One part of the divorce process that can be especially contentious for Maryland spouses is that of property division. When it comes to dividing up marital assets, the heated emotions that a divorce can inspire often make it more challenging for couples to handle in a logical manner. One method that can sometimes ease this difficult time is to engage in divorce mediation.
Divorce mediation involves each spouse sitting down at a table with their own legal representatives and a neutral party to amicably negotiate the most favorable settlement for both parties. It typically involves a lot of back-and-forth and compromise, but in the long run can save money and provide an opportunity for emotions to be at least partially defused. One of the areas in which mediation can be particularly helpful is deciding how best to divide up items like mutual funds, stocks and bonds.

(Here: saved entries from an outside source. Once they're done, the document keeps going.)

(* ===== verification/ListRefine.v ===== *)
(** * The pointer lists implement the queues

    The rest of the development works on families of sequences ([Queue]).  Here a
    node memory [represents] such a family: every queue is a ring at its head, a
    node in no queue is linked to itself.  Each [rt_list_*] call on the memory is
    the corresponding operation on the family. *)
From S2P Require Import Prelude RtList Queue.

Section refine.
Context {K A : Type} `{Countable K} `{Countable A}.
(** The addresses of the list heads and of the nodes; [heads] and [nodes] are those
    that the program has initialised. *)
Context (head : K -> nat) (addr : A -> nat) (heads : K -> Prop) (nodes : A -> Prop).
Context (head_inj : forall k k', head k = head k' -> k = k') (addr_inj : forall x y, addr x = addr y -> x = y).
Context (head_addr : forall k x, head k <> addr x).

Record represents (m : node_mem) (Q : gmap K (list A)) : Prop := {
  rp_wf : qwf Q;
  rp_nodes : forall k x, x ∈ qget Q k -> heads k /\ nodes x;
  rp_ring : forall k, heads k -> ring m (head k) (map addr (qget Q k));
  rp_free : forall x, nodes x -> qfresh x Q -> ring m (addr x) [];
}.

(** ** Which nodes an operation writes *)
Lemma ring_neighbours m h xs :
  ring m h xs -> forall a, a ∈ h :: xs -> get_next m a ∈ h :: xs /\ get_prev m a ∈ h :: xs.
Proof.
  intros [_ _ Hl]. assert (G : forall l, links m (l ++ [h]) -> forall a, a ∈ l -> get_next m a ∈ l ++ [h]).
  { induction l as [|b l IH]; intros Hk a; [by intros ?%not_elem_of_nil|]. intros [->|Ha]%elem_of_cons.
    - destruct l as [|c l]; cbn in Hk; destruct Hk as [-> _]; set_solver.
    - right. apply IH; [|done]. destruct l as [|c l]; [by apply not_elem_of_nil in Ha|]. apply Hk. }
  assert (G' : forall l b, links m (b :: l) -> forall a, a ∈ l -> get_prev m a ∈ b :: l).
  { induction l as [|c l IH]; intros b Hk a; [by intros ?%not_elem_of_nil|]. destruct Hk as (_ & Hp & Hk).
    intros [->|Ha]%elem_of_cons; [rewrite Hp; left|]. right. by apply IH. }
  intros a Ha. split.
  - specialize (G (h :: xs) Hl a Ha). cbn in G. set_solver.
  - assert (Ha' : a ∈ xs ++ [h]) by set_solver. specialize (G' (xs ++ [h]) h Hl a Ha'). set_solver.
Qed.
Lemma ring_frame m m' h xs : (forall a, a ∈ h :: xs -> m' !! a = m !! a) -> ring m h xs -> ring m' h xs.
Proof.
  intros Hm [Hn Hd Hl]. constructor; [done| |].
  - intros a Ha. rewrite Hm by done. by apply Hd.
  - assert (Hg : forall a, a ∈ h :: xs -> get_node m' a = get_node m a) by (intros a Ha; unfold get_node; by rewrite Hm).
    apply (links_frame m); [done| |].
    + intros x Hx. rewrite app_comm_cons, removelast_last in Hx. unfold get_next. by rewrite Hg.
    + intros x Hx. cbn in Hx. unfold get_prev. rewrite Hg by set_solver. done.
Qed.
Lemma lookup_alter_other (f : rt_list_t -> rt_list_t) a b (m : node_mem) : b <> a -> alter f b m !! a = m !! a.
Proof. intros. by rewrite lookup_alter_ne. Qed.

Section writes.
Context (m : node_mem) (h : nat) (xs : list nat) (Hr : ring m h xs).
Lemma writes_insert_before l n a : l ∈ h :: xs -> a ∉ h :: xs -> a <> n -> rt_list_insert_before m l n !! a = m !! a.
Proof.
  intros Hl Ha Hn. destruct (ring_neighbours m h xs Hr l Hl) as [_ Hp]. unfold rt_list_insert_before.
  unfold set_next at 1. rewrite lookup_alter_other by congruence. unfold set_prev at 1. rewrite lookup_alter_other by (intros ->; done).
  unfold set_prev at 1. rewrite lookup_alter_other by congruence. unfold set_next. rewrite lookup_alter_other; [done|]. intros E. by rewrite E in Hp.
Qed.
Lemma writes_insert_after l n a : l ∈ h :: xs -> a ∉ h :: xs -> a <> n -> rt_list_insert_after m l n !! a = m !! a.
Proof.
  intros Hl Ha Hn. destruct (ring_neighbours m h xs Hr l Hl) as [Hp _]. unfold rt_list_insert_after.
  unfold set_prev at 1. rewrite lookup_alter_other by congruence. unfold set_next at 1. rewrite lookup_alter_other by (intros ->; done).
  unfold set_next at 1. rewrite lookup_alter_other by congruence. unfold set_prev. rewrite lookup_alter_other; [done|]. intros E. by rewrite E in Hp.
Qed.
Lemma writes_remove n a : n ∈ xs -> a ∉ h :: xs -> rt_list_remove m n !! a = m !! a.
Proof.
  intros Hn Ha. assert (Hn' : n ∈ h :: xs) by (by right). destruct (ring_neighbours m h xs Hr n Hn') as [Hb Hp].
  assert (Hne : n <> get_next m n).
  { intros E. destruct Hr as [Hnd _ Hl]. apply list_elem_of_split in Hn as (l1 & l2 & ->).
    rewrite <- app_assoc in Hl. cbn in Hl. apply (links_app m (h :: l1) n (l2 ++ [h])) in Hl as [_ Hl].
    apply NoDup_cons in Hnd as [Hh Hnd]. apply NoDup_app in Hnd as (_ & _ & Hnd). apply NoDup_cons in Hnd as [Hnd _].
    destruct l2 as [|c l2]; cbn in Hl; destruct Hl as [Hl _]; [|apply Hnd; rewrite E, Hl; left].
    apply Hh. rewrite <- Hl, <- E. set_solver. }
  assert (Hs : is_Some (m !! get_next m n)) by (by apply (ring_dom _ _ _ Hr)).
  rewrite (remove_eq m n (get_prev m n) (get_next m n)) by done. unfold set_next, set_prev.
  rewrite !lookup_alter_other; [done|..]; intros E; first [by rewrite E in Hb|by rewrite E in Hp|by rewrite E in Hn'].
Qed.
End writes.
Lemma remove_self m n : ring m n [] -> rt_list_remove m n = m.
Proof.
  intros [_ Hd [Hn [Hp _]]]. destruct (Hd n ltac:(left)) as [nd Hnd].
  assert (E : nd = Node n n). { unfold get_next, get_prev, get_node in *. rewrite Hnd in *. destruct nd. cbn in *. congruence. }
  assert (G1 : set_prev m n n = m). { unfold set_prev. apply map_eq. intros a. rewrite lookup_alter. case_decide as Ea; [|done]. subst a. by rewrite Hnd, E. }
  assert (G2 : set_next m n n = m). { unfold set_next. apply map_eq. intros a. rewrite lookup_alter. case_decide as Ea; [|done]. subst a. by rewrite Hnd, E. }
  unfold rt_list_remove. by rewrite Hn, Hp, G1, Hp, Hn, G2, G1, G2.
Qed.

(** ** The operations *)
Lemma addr_in x l : addr x ∈ map addr l <-> x ∈ l.
Proof.
  rewrite list_elem_of_fmap. split; [|by eauto]. intros (y & E & Hy). by apply addr_inj in E as ->.
Qed.
Lemma addr_notin_head k x l : addr x ∈ head k :: map addr l <-> x ∈ l.
Proof. rewrite elem_of_cons, addr_in. split; [intros [E|?]; [by symmetry in E; apply head_addr in E|done]|tauto]. Qed.
Lemma head_notin k k' l : head k ∈ head k' :: map addr l -> k = k'.
Proof.
  intros [E|Hin]%elem_of_cons; [by apply head_inj|]. apply list_elem_of_fmap in Hin as (y & E & _). by apply head_addr in E.
Qed.
(** A change of one queue that writes only its nodes and those of [x]. *)
Lemma represents_update m m' Q Q' k x :
  represents m Q -> qwf Q' -> heads k -> nodes x ->
  (forall k', k' <> k -> qget Q' k' = qget Q k') -> (forall y, y ∈ qget Q' k -> y = x \/ y ∈ qget Q k) ->
  (forall y, y ∈ qget Q k -> y = x \/ y ∈ qget Q' k) -> (forall k', k' <> k -> x ∉ qget Q k') ->
  (forall a, a ∉ head k :: map addr (qget Q k) -> a <> addr x -> m' !! a = m !! a) ->
  ring m' (head k) (map addr (qget Q' k)) -> (x ∉ qget Q' k -> ring m' (addr x) []) -> represents m' Q'.
Proof.
  intros [Hw Hn Hr Hf] Hw' Hk Hx Hoth H1 H2 Hxk Hm Hrk Hxf. constructor; [done| | |].
  - intros k' y. destruct (decide (k' = k)) as [->|Hne]; [|rewrite Hoth by done; apply Hn].
    intros [->|Hy]%H1; [done|by apply Hn].
  - intros k' Hk'. destruct (decide (k' = k)) as [->|Hne]; [done|]. rewrite Hoth by done.
    apply (ring_frame m); [|by apply Hr]. intros a Ha. apply Hm.
    + intros Ha'. apply elem_of_cons in Ha as [->|Ha]; [by apply head_notin in Ha'|].
      apply list_elem_of_fmap in Ha as (y & -> & Hy). apply addr_notin_head in Ha'. by apply Hne, (qwf_uniq _ Hw k' k y).
    + apply elem_of_cons in Ha as [->|Ha]; [apply head_addr|]. apply list_elem_of_fmap in Ha as (y & -> & Hy).
      intros E. apply addr_inj in E as ->. by apply (Hxk k').
  - intros y Hy Hfy. destruct (decide (y = x)) as [->|Hne]; [apply Hxf, Hfy|].
    assert (Hfy' : qfresh y Q).
    { intros k' Hin. destruct (decide (k' = k)) as [->|Hk']; [|apply (Hfy k'); by rewrite Hoth].
      destruct (H2 y Hin) as [?|?]; [done|by apply (Hfy k)]. }
    apply (ring_frame m); [|by apply Hf]. intros a Ha%list_elem_of_singleton. subst a. apply Hm.
    + intros Hin%addr_notin_head. by apply (Hfy' k).
    + intros E%addr_inj. done.
Qed.
Lemma fresh_notin m Q k x : represents m Q -> qfresh x Q -> addr x ∉ head k :: map addr (qget Q k).
Proof. intros _ Hx Hin%addr_notin_head. by apply (Hx k). Qed.
Lemma fresh_node m Q x : represents m Q -> nodes x -> qfresh x Q -> is_Some (m !! addr x).
Proof. intros H1 Hn Hx. apply (ring_dom _ _ _ (rp_free _ _ H1 x Hn Hx)). left. Qed.

(** Linking a fresh node at any place of a queue. *)
Lemma represents_link m m' Q k l x :
  represents m Q -> heads k -> nodes x -> qfresh x Q -> l ≡ₚ x :: qget Q k ->
  (forall a, a ∉ head k :: map addr (qget Q k) -> a <> addr x -> m' !! a = m !! a) ->
  ring m' (head k) (map addr l) -> represents m' (qset k l Q).
Proof.
  intros H1 Hk Hn Hx Hl Hm Hr. apply (represents_update m m' Q _ k x); try done.
  - by apply qwf_insert with x; [apply H1|..].
  - intros k' Hne. by rewrite qget_set_ne.
  - intros y. rewrite qget_set_eq, Hl, elem_of_cons. done.
  - intros y Hy. rewrite qget_set_eq, Hl, elem_of_cons. by right; right.
  - by rewrite qget_set_eq.
  - rewrite qget_set_eq, Hl, elem_of_cons. tauto.
Qed.

Lemma unlink_map x l : unlink (addr x) (map addr l) = map addr (unlink x l).
Proof.
  unfold unlink. induction l as [|y l IH]; [done|]. cbn [map]. rewrite !filter_cons. destruct (decide (y = x)) as [->|Hne].
  - rewrite !decide_False by tauto. done.
  - rewrite !decide_True; [cbn; by f_equal|done|]. intros E. by apply Hne, addr_inj.
Qed.
Lemma queue_of (Q : gmap K (list A)) x : (exists k, x ∈ qget Q k) \/ qfresh x Q.
Proof.
  destruct (decide (Exists (fun kl => x ∈ kl.2) (map_to_list Q))) as [Hin|Hin].
  - left. apply Exists_exists in Hin as ([k l] & Hk%elem_of_map_to_list & Hx). exists k. unfold qget. by rewrite Hk.
  - right. intros k Hx. apply Hin, Exists_exists. unfold qget in Hx. destruct (Q !! k) as [l|] eqn:E; [|by apply not_elem_of_nil in Hx].
    exists (k, l). split; [by apply elem_of_map_to_list|done].
Qed.

(** C25: on a node memory that represents a family of queues, [rt_list_insert_before]
    at a head appends, [rt_list_insert_after] at a head pushes in front,
    [rt_list_insert_before] at a queued node inserts before it, and
    [rt_list_remove] takes a node out of whatever queue it is in, changing no other
    queue; [rt_list_isempty] and [rt_list_len] tell the emptiness and the length of
    a queue. *)
Theorem rt_list_implements_queues (m : node_mem) (Q : gmap K (list A)) (Hrep : represents m Q) :
  (forall k x, heads k -> nodes x -> qfresh x Q ->
     represents (rt_list_insert_before m (head k) (addr x)) (qpush_back k x Q) /\
     represents (rt_list_insert_after m (head k) (addr x)) (qpush_front k x Q)) /\
  (forall k x y l1 l2, heads k -> nodes x -> qfresh x Q -> qget Q k = l1 ++ y :: l2 ->
     represents (rt_list_insert_before m (addr y) (addr x)) (qset k (l1 ++ x :: y :: l2) Q)) /\
  (forall x, nodes x -> represents (rt_list_remove m (addr x)) (qunlink x Q)) /\
  (forall k, heads k -> rt_list_isempty m (head k) = bool_decide (qget Q k = [])) /\
  (forall k fuel, heads k -> (length (qget Q k) < fuel)%nat -> Z.of_nat (length (qget Q k)) < 2 ^ 32 ->
     rt_list_len fuel m (head k) = Some (Z.of_nat (length (qget Q k)))).
Proof.
  split; [|split; [|split; [|split]]].
  - intros k x Hk Hn Hx. pose proof (rp_ring _ _ Hrep k Hk) as Hr. pose proof (fresh_notin m Q k x Hrep Hx) as Hnx.
    pose proof (fresh_node m Q x Hrep Hn Hx) as Hs. split; apply (represents_link m _ Q k _ x); try done.
    + by rewrite Permutation_app_comm.
    + intros a Ha Hax. apply (writes_insert_before m _ _ Hr); [left|done|done].
    + rewrite map_app. cbn. by apply ring_push_back.
    + intros a Ha Hax. apply (writes_insert_after m _ _ Hr); [left|done|done].
    + cbn. by apply ring_push_front.
  - intros k x y l1 l2 Hk Hn Hx Hl. pose proof (rp_ring _ _ Hrep k Hk) as Hr. pose proof (fresh_notin m Q k x Hrep Hx) as Hnx.
    apply (represents_link m _ Q k _ x); try done.
    + rewrite Hl. by rewrite <- Permutation_middle.
    + intros a Ha Hax. apply (writes_insert_before m _ _ Hr); [|done|done]. rewrite addr_notin_head, Hl. set_solver.
    + rewrite Hl, map_app in Hr, Hnx. rewrite map_app. cbn in *. apply ring_insert_before_elem; [done|done|].
      by apply (fresh_node m Q x Hrep).
  - intros x Hn. destruct (queue_of Q x) as [[k Hin]|Hx].
    + destruct (rp_nodes _ _ Hrep k x Hin) as [Hk _]. pose proof (rp_ring _ _ Hrep k Hk) as Hr.
      pose proof (rp_wf _ _ Hrep) as Hw.
      assert (Hax : addr x ∈ map addr (qget Q k)) by (by apply addr_in).
      destruct (ring_remove m (head k) _ (addr x) Hr Hax) as [Hr1 Hr2]. rewrite unlink_map in Hr1.
      apply (represents_update m _ Q _ k x); try done.
      * by apply qwf_qunlink.
      * intros k' Hne. by apply (qunlink_other k).
      * intros y. rewrite elem_of_qunlink. tauto.
      * intros y Hy. rewrite elem_of_qunlink. destruct (decide (y = x)); tauto.
      * intros k' Hne Hin'. by apply Hne, (qwf_uniq _ Hw k' k x).
      * intros a Ha _. by apply (writes_remove m (head k) (map addr (qget Q k))).
      * by rewrite qget_unlink.
    + rewrite remove_self by (by apply (rp_free _ _ Hrep)).
      destruct Hrep as [Hw Hno Hr Hf]. constructor.
      * by apply qwf_qunlink.
      * intros k y [_ Hy]%elem_of_qunlink. by apply Hno.
      * intros k Hk. rewrite qget_unlink_fresh by done. by apply Hr.
      * intros y Hy Hfy. apply Hf; [done|]. intros k Hin. specialize (Hfy k). rewrite qget_unlink_fresh in Hfy by done. done.
  - intros k Hk. rewrite (ring_isempty _ _ _ (rp_ring _ _ Hrep k Hk)). apply bool_decide_ext. by destruct (qget Q k).
  - intros k fuel Hk Hf Hl. rewrite (ring_len _ _ _ fuel (rp_ring _ _ Hrep k Hk)); rewrite ?length_map; done.
Qed.
End refine.

(** Two heads at 0 and 2, three nodes at 1, 3 and 5. *)
Definition mem0 : node_mem := foldl rt_list_init ∅ [0; 2; 1; 3; 5]%nat.
Lemma mem0_ring a : a ∈ [0; 2; 1; 3; 5]%nat -> ring mem0 a [].
Proof.
  intros Ha. assert (G : mem0 !! a = Some (Node a a)).
  { repeat (apply elem_of_cons in Ha as [->|Ha]; [vm_compute; reflexivity|]). by apply not_elem_of_nil in Ha. }
  constructor.
  - apply NoDup_singleton.
  - intros b Hb%list_elem_of_singleton. subst b. by rewrite G.
  - assert (E : get_node mem0 a = Node a a) by (unfold get_node; by rewrite G).
    split; [unfold get_next; by rewrite E|]. split; [unfold get_prev; by rewrite E|done].
Qed.
Lemma mem0_represents :
  represents (fun k => 2 * k)%nat (fun x => 2 * x + 1)%nat (fun k => (k < 2)%nat) (fun x => (x < 3)%nat) mem0 (∅ : gmap nat (list nat)).
Proof.
  constructor.
  - apply qwf_empty.
  - intros k x. rewrite qget_empty. by intros ?%not_elem_of_nil.
  - intros k Hk. rewrite qget_empty. apply mem0_ring. destruct k as [|[|k]]; [left|right; left|lia].
  - intros x Hx _. apply mem0_ring. destruct x as [|[|[|x]]]; [do 2 right; left|do 3 right; left|do 4 right; left|lia].
Qed.
Lemma rt_list_implements_queues_witness :
  represents (fun k => 2 * k)%nat (fun x => 2 * x + 1)%nat (fun k => (k < 2)%nat) (fun x => (x < 3)%nat)
    (rt_list_insert_before mem0 2 3) (qpush_back 1%nat 1%nat ∅).
Proof.
  refine (proj1 (proj1 (rt_list_implements_queues (fun k => 2 * k)%nat (fun x => 2 * x + 1)%nat (fun k => (k < 2)%nat) (fun x => (x < 3)%nat)
    _ _ _ mem0 ∅ mem0_represents) 1%nat 1%nat _ _ _)).
  - intros k k' E. lia.
  - intros x y E. lia.
  - intros k x E. lia.
  - lia.
  - lia.
  - intros k. rewrite qget_empty. apply not_elem_of_nil.
Defined.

Another step that divorcing couples may find helpful is to engage the services of one or more financial advisers when sitting down at the mediation table. Financial advisers have specific expertise in the arena of finance and can sometimes help the divorcing spouses understand some of the more subtle nuances that relate to investment or retirement funds. One tip that some experts in this area might offer is to avoid withdrawing any retirement fund assets during the divorce if at all possible. This can help avoid some of the penalties and financial pitfalls that engaging in an early withdrawal may incur.
Financial advisers who assist with the divorce mediation process can also help Maryland couples decide which assets might be best given to which spouse. Many will try and encourage the spouses to consider the situation through the other spouse’s eyes as the mediation team seeks to reach a compromise that is beneficial for both sides. While this option may not be a good fit for all divorcing couples, for some it can provide the most efficient and least stressful way to move forward with their own separate lives.